#### Exercise objective
Write out each line of the material below once more, exactly as it appears.

#### Available data
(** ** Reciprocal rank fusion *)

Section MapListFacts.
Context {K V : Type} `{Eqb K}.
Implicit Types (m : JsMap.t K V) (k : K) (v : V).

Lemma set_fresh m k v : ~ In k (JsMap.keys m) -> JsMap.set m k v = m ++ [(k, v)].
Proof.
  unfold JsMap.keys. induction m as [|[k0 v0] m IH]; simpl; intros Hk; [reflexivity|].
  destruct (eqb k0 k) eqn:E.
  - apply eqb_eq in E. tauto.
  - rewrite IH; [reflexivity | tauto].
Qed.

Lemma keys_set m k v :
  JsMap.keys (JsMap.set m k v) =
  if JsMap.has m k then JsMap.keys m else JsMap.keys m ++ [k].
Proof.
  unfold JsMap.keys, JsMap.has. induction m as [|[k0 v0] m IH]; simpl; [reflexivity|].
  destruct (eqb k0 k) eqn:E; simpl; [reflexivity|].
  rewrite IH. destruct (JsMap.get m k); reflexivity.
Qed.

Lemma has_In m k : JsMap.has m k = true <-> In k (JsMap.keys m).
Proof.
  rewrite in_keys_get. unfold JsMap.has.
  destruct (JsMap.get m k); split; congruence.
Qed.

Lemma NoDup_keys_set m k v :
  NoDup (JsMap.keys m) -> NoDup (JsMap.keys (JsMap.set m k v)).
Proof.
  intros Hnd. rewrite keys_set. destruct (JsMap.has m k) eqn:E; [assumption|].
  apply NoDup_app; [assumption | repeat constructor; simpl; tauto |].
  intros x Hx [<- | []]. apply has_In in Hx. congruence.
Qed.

#### Result below
(** ** Reciprocal rank fusion *)

Section MapListFacts.
Context {K V : Type} `{Eqb K}.
Implicit Types (m : JsMap.t K V) (k : K) (v : V).

Lemma set_fresh m k v : ~ In k (JsMap.keys m) -> JsMap.set m k v = m ++ [(k, v)].
Proof.
  unfold JsMap.keys. induction m as [|[k0 v0] m IH]; simpl; intros Hk; [reflexivity|].
  destruct (eqb k0 k) eqn:E.
  - apply eqb_eq in E. tauto.
  - rewrite IH; [reflexivity | tauto].
Qed.

Lemma keys_set m k v :
  JsMap.keys (JsMap.set m k v) =
  if JsMap.has m k then JsMap.keys m else JsMap.keys m ++ [k].
Proof.
  unfold JsMap.keys, JsMap.has. induction m as [|[k0 v0] m IH]; simpl; [reflexivity|].
  destruct (eqb k0 k) eqn:E; simpl; [reflexivity|].
  rewrite IH. destruct (JsMap.get m k); reflexivity.
Qed.

Lemma has_In m k : JsMap.has m k = true <-> In k (JsMap.keys m).
Proof.
  rewrite in_keys_get. unfold JsMap.has.
  destruct (JsMap.get m k); split; congruence.
Qed.

Lemma NoDup_keys_set m k v :
  NoDup (JsMap.keys m) -> NoDup (JsMap.keys (JsMap.set m k v)).
Proof.
  intros Hnd. rewrite keys_set. destruct (JsMap.has m k) eqn:E; [assumption|].
  apply NoDup_app; [assumption | repeat constructor; simpl; tauto |].
  intros x Hx [<- | []]. apply has_In in Hx. congruence.
Qed.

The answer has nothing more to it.